[[ The records, beginning ]]

Lemma conversation_engaged key isn_a isn_b ta tb a b :
  ports_ok key -> ip_ok (local_ip key) -> ip_ok (remote_ip key) -> is_u32 isn_a -> is_u32 isn_b ->
  table_ok ta -> typed_table ta -> map_find (connections ta) key = None ->
  table_ok tb -> typed_table tb -> map_find (connections tb) (mirror key) = None ->
  rtc (world_step key isn_a isn_b) (start ta, start tb) (a, b) -> Zlen (s_written a) <= 2 ^ 30 -> Zlen (s_written b) <= 2 ^ 30 ->
  engaged key b a /\ engaged (mirror key) a b.
Proof.
  replace isn_a with (isn_a + 1 - 1) by lia. replace isn_b with (isn_b + 1 - 1) by lia. set (a0 := isn_a + 1). set (b0 := isn_b + 1).
  intros Hk Hl Hr Hia Hib H1 H2 H3 H4 H5 H6 Hsteps Hwa Hwb.
  pose proof (start_ok key a0 b0 ta H1 H2 H3) as Ha. pose proof (start_ok (mirror key) b0 a0 tb H4 H5 H6) as Hb.
  destruct (conversation_ok key a0 b0 Hk Hl Hr Hia Hib (start ta, start tb) (a, b)) as (wa & ua & ra & wb & ub & rb & Oa & Ob & _ & _); [|done|done|].
  { eexists _, a0, b0, _, b0, a0. split_and!; [exact Ha | exact Hb | lia | lia]. }
  pose proof (sd_written _ _ _ _ _ _ _ _ Oa) as Wa. pose proof (sd_written _ _ _ _ _ _ _ _ Ob) as Wb. simpl in Oa, Ob, Wa, Wb. rewrite Wa in Hwa. rewrite Wb in Hwb. split.
  - eapply side_engaged; [done | done | done | exact Oa | apply Ob | done | done].
  - eapply side_engaged; [split; apply Hk | done | done | exact Ob | rewrite mirror_mirror; apply Oa | done | done].
Qed.

(** C1 (refinement): TCP end to end. Two tables without a connection between
    them, and a network that may lose, repeat, delay and reorder segments: any
    segment one side ever sent, the SYNs included, may arrive at the other,
    late, repeatedly, in any order or never, as the bytes it was serialized to.
    The applications dial, write and close, the timers of either side run, both
    tables serve other connections. Then, in each direction, what was read is a
    prefix of what was written, and when the end was reported it is all of it,
    as long as neither side has written more than 2^30 bytes; and every segment
    ever sent is serialized, parsed back, and processed without reading outside
    a buffer. Each side opens the connection at most once. *)
Theorem tcp_end_to_end key isn_a isn_b ta tb a b :
  ports_ok key -> ip_ok (local_ip key) -> ip_ok (remote_ip key) -> is_u32 isn_a -> is_u32 isn_b ->
  table_ok ta -> typed_table ta -> map_find (connections ta) key = None ->
  table_ok tb -> typed_table tb -> map_find (connections tb) (mirror key) = None ->
  rtc (world_step key isn_a isn_b) (start ta, start tb) (a, b) -> Zlen (s_written a) <= 2 ^ 30 -> Zlen (s_written b) <= 2 ^ 30 ->
  delivers a b /\ delivers b a /\ arrives_safely (mirror key) a b /\ arrives_safely key b a.
Proof.
  intros Hk Hl Hr Hia Hib H1 H2 H3 H4 H5 H6 Hsteps Hwa Hwb.
  by destruct (conversation_engaged key isn_a isn_b ta tb a b) as [[_ Da Sa _ _] [_ Db Sb _ _]].
Qed.

(** ** A conversation *)

Module Talk.
Definition key : TcpConnectionKey := mkKey (Ipv4 10 0 0 1) 5000 (Ipv4 10 0 0 2) 80.
Definition hello : list Z := [104; 101; 108; 108; 111].

Definition client00 : side := start (new_table 0 4 2).
Definition server0 : side := start (new_table 80 4 2).

(** The client dials. *)
Definition client0 : side :=
  let '(res, t') := beginConnect (s_table client00) key 0 (Some 7000) in mkSide t' (option_list (connect_syn res)) [] [] false.

(** Segment [i] of those [sender] has sent arrives. *)
Definition hear (k : TcpConnectionKey) (g : option Z) (sender : side) (i : nat) (now : Z) (s : side) : option side :=
  seg ← s_sent sender !! i;
  bytes ← match serializeTcpSegment seg (remote_ip k) (local_ip k) with inl b => Some b | inr _ => None end;
  seg' ← match parseTcpSegment bytes (remote_ip k) (local_ip k) with Some (inl x) => Some x | _ => None end;
  '(res, t') ← handle (s_table s) k seg' now g;
  Some (mkSide t' (s_sent s ++ result_segments res) (s_written s) (s_read s ++ accepted_payload res) (s_eof s || peer_closed res)).

Lemma hears k isn g sender i now s s' : hear k g sender i now s = Some s' -> may_draw isn s g -> side_step k isn (s_sent sender) s s'.
Proof.
  intros H Hg. unfold hear in H. destruct (s_sent sender !! i) as [seg|] eqn:Ei; [|done]. cbn [mbind option_bind] in H.
  destruct (serializeTcpSegment seg _ _) as [bytes|] eqn:E1; [|done]. cbn [mbind option_bind] in H.
  destruct (parseTcpSegment bytes _ _) as [[seg'|]|] eqn:E2; [|done..]. cbn [mbind option_bind] in H.
  destruct (handle _ _ _ _ _) as [[res t']|] eqn:E3; [|done]. injection H as <-.
  eapply (side_receive k isn _ s seg bytes seg' now g); auto. by eapply list_elem_of_lookup_2.
Qed.

Definition say (k : TcpConnectionKey) (p : list Z) (now : Z) (s : side) : side :=
  let '(res, t') := makeOutgoingData (s_table s) k p now in
  mkSide t' (s_sent s ++ send_segments res) (s_written s ++ take (Z.to_nat (bytes_accepted res)) p) (s_read s) (s_eof s).
Definition hang_up (k : TcpConnectionKey) (now : Z) (s : side) : side :=
  let '(res, t') := beginClose (s_table s) k now in mkSide t' (s_sent s ++ option_list (close_fin res)) (s_written s) (s_read s) (s_eof s).

Lemma says_it k isn incoming p now s : bytes_ok p -> side_step k isn incoming s (say k p now s).
Proof. intros Hp. unfold say. destruct (makeOutgoingData _ _ _ _) as [res t'] eqn:E. by apply side_send with now. Qed.
Lemma hangs_up k isn incoming now s : side_step k isn incoming s (hang_up k now s).
Proof. unfold hang_up. destruct (beginClose _ _ _) as [res t'] eqn:E. by apply side_close with now. Qed.

(** The handshake; the SYN arrives a second time at the end. The client says
    hello and closes, and the FIN overtakes the greeting. *)
Definition server1 : side := default server0 (hear (mirror key) (Some 9000) client0 0 1 server0).
Definition client1 : side := default client0 (hear key None server1 0 2 client0).
Definition server2 : side := default server0 (hear (mirror key) None client1 1 3 server1).
Definition server3 : side := default server0 (hear (mirror key) None client1 0 4 server2).
Definition client2 : side := say key hello 10 client1.
Definition client3 : side := hang_up key 11 client2.
Definition server4 : side := default server0 (hear (mirror key) None client3 3 12 server3).
Definition server5 : side := default server0 (hear (mirror key) None client3 2 13 server4).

[[ The records, end ]]

### Try it:
A faithful retyping of every entry above is the task.

### Finished task:
Lemma conversation_engaged key isn_a isn_b ta tb a b :
  ports_ok key -> ip_ok (local_ip key) -> ip_ok (remote_ip key) -> is_u32 isn_a -> is_u32 isn_b ->
  table_ok ta -> typed_table ta -> map_find (connections ta) key = None ->
  table_ok tb -> typed_table tb -> map_find (connections tb) (mirror key) = None ->
  rtc (world_step key isn_a isn_b) (start ta, start tb) (a, b) -> Zlen (s_written a) <= 2 ^ 30 -> Zlen (s_written b) <= 2 ^ 30 ->
  engaged key b a /\ engaged (mirror key) a b.
Proof.
  replace isn_a with (isn_a + 1 - 1) by lia. replace isn_b with (isn_b + 1 - 1) by lia. set (a0 := isn_a + 1). set (b0 := isn_b + 1).
  intros Hk Hl Hr Hia Hib H1 H2 H3 H4 H5 H6 Hsteps Hwa Hwb.
  pose proof (start_ok key a0 b0 ta H1 H2 H3) as Ha. pose proof (start_ok (mirror key) b0 a0 tb H4 H5 H6) as Hb.
  destruct (conversation_ok key a0 b0 Hk Hl Hr Hia Hib (start ta, start tb) (a, b)) as (wa & ua & ra & wb & ub & rb & Oa & Ob & _ & _); [|done|done|].
  { eexists _, a0, b0, _, b0, a0. split_and!; [exact Ha | exact Hb | lia | lia]. }
  pose proof (sd_written _ _ _ _ _ _ _ _ Oa) as Wa. pose proof (sd_written _ _ _ _ _ _ _ _ Ob) as Wb. simpl in Oa, Ob, Wa, Wb. rewrite Wa in Hwa. rewrite Wb in Hwb. split.
  - eapply side_engaged; [done | done | done | exact Oa | apply Ob | done | done].
  - eapply side_engaged; [split; apply Hk | done | done | exact Ob | rewrite mirror_mirror; apply Oa | done | done].
Qed.

(** C1 (refinement): TCP end to end. Two tables without a connection between
    them, and a network that may lose, repeat, delay and reorder segments: any
    segment one side ever sent, the SYNs included, may arrive at the other,
    late, repeatedly, in any order or never, as the bytes it was serialized to.
    The applications dial, write and close, the timers of either side run, both
    tables serve other connections. Then, in each direction, what was read is a
    prefix of what was written, and when the end was reported it is all of it,
    as long as neither side has written more than 2^30 bytes; and every segment
    ever sent is serialized, parsed back, and processed without reading outside
    a buffer. Each side opens the connection at most once. *)
Theorem tcp_end_to_end key isn_a isn_b ta tb a b :
  ports_ok key -> ip_ok (local_ip key) -> ip_ok (remote_ip key) -> is_u32 isn_a -> is_u32 isn_b ->
  table_ok ta -> typed_table ta -> map_find (connections ta) key = None ->
  table_ok tb -> typed_table tb -> map_find (connections tb) (mirror key) = None ->
  rtc (world_step key isn_a isn_b) (start ta, start tb) (a, b) -> Zlen (s_written a) <= 2 ^ 30 -> Zlen (s_written b) <= 2 ^ 30 ->
  delivers a b /\ delivers b a /\ arrives_safely (mirror key) a b /\ arrives_safely key b a.
Proof.
  intros Hk Hl Hr Hia Hib H1 H2 H3 H4 H5 H6 Hsteps Hwa Hwb.
  by destruct (conversation_engaged key isn_a isn_b ta tb a b) as [[_ Da Sa _ _] [_ Db Sb _ _]].
Qed.

(** ** A conversation *)

Module Talk.
Definition key : TcpConnectionKey := mkKey (Ipv4 10 0 0 1) 5000 (Ipv4 10 0 0 2) 80.
Definition hello : list Z := [104; 101; 108; 108; 111].

Definition client00 : side := start (new_table 0 4 2).
Definition server0 : side := start (new_table 80 4 2).

(** The client dials. *)
Definition client0 : side :=
  let '(res, t') := beginConnect (s_table client00) key 0 (Some 7000) in mkSide t' (option_list (connect_syn res)) [] [] false.

(** Segment [i] of those [sender] has sent arrives. *)
Definition hear (k : TcpConnectionKey) (g : option Z) (sender : side) (i : nat) (now : Z) (s : side) : option side :=
  seg ← s_sent sender !! i;
  bytes ← match serializeTcpSegment seg (remote_ip k) (local_ip k) with inl b => Some b | inr _ => None end;
  seg' ← match parseTcpSegment bytes (remote_ip k) (local_ip k) with Some (inl x) => Some x | _ => None end;
  '(res, t') ← handle (s_table s) k seg' now g;
  Some (mkSide t' (s_sent s ++ result_segments res) (s_written s) (s_read s ++ accepted_payload res) (s_eof s || peer_closed res)).

Lemma hears k isn g sender i now s s' : hear k g sender i now s = Some s' -> may_draw isn s g -> side_step k isn (s_sent sender) s s'.
Proof.
  intros H Hg. unfold hear in H. destruct (s_sent sender !! i) as [seg|] eqn:Ei; [|done]. cbn [mbind option_bind] in H.
  destruct (serializeTcpSegment seg _ _) as [bytes|] eqn:E1; [|done]. cbn [mbind option_bind] in H.
  destruct (parseTcpSegment bytes _ _) as [[seg'|]|] eqn:E2; [|done..]. cbn [mbind option_bind] in H.
  destruct (handle _ _ _ _ _) as [[res t']|] eqn:E3; [|done]. injection H as <-.
  eapply (side_receive k isn _ s seg bytes seg' now g); auto. by eapply list_elem_of_lookup_2.
Qed.

Definition say (k : TcpConnectionKey) (p : list Z) (now : Z) (s : side) : side :=
  let '(res, t') := makeOutgoingData (s_table s) k p now in
  mkSide t' (s_sent s ++ send_segments res) (s_written s ++ take (Z.to_nat (bytes_accepted res)) p) (s_read s) (s_eof s).
Definition hang_up (k : TcpConnectionKey) (now : Z) (s : side) : side :=
  let '(res, t') := beginClose (s_table s) k now in mkSide t' (s_sent s ++ option_list (close_fin res)) (s_written s) (s_read s) (s_eof s).

Lemma says_it k isn incoming p now s : bytes_ok p -> side_step k isn incoming s (say k p now s).
Proof. intros Hp. unfold say. destruct (makeOutgoingData _ _ _ _) as [res t'] eqn:E. by apply side_send with now. Qed.
Lemma hangs_up k isn incoming now s : side_step k isn incoming s (hang_up k now s).
Proof. unfold hang_up. destruct (beginClose _ _ _) as [res t'] eqn:E. by apply side_close with now. Qed.

(** The handshake; the SYN arrives a second time at the end. The client says
    hello and closes, and the FIN overtakes the greeting. *)
Definition server1 : side := default server0 (hear (mirror key) (Some 9000) client0 0 1 server0).
Definition client1 : side := default client0 (hear key None server1 0 2 client0).
Definition server2 : side := default server0 (hear (mirror key) None client1 1 3 server1).
Definition server3 : side := default server0 (hear (mirror key) None client1 0 4 server2).
Definition client2 : side := say key hello 10 client1.
Definition client3 : side := hang_up key 11 client2.
Definition server4 : side := default server0 (hear (mirror key) None client3 3 12 server3).
Definition server5 : side := default server0 (hear (mirror key) None client3 2 13 server4).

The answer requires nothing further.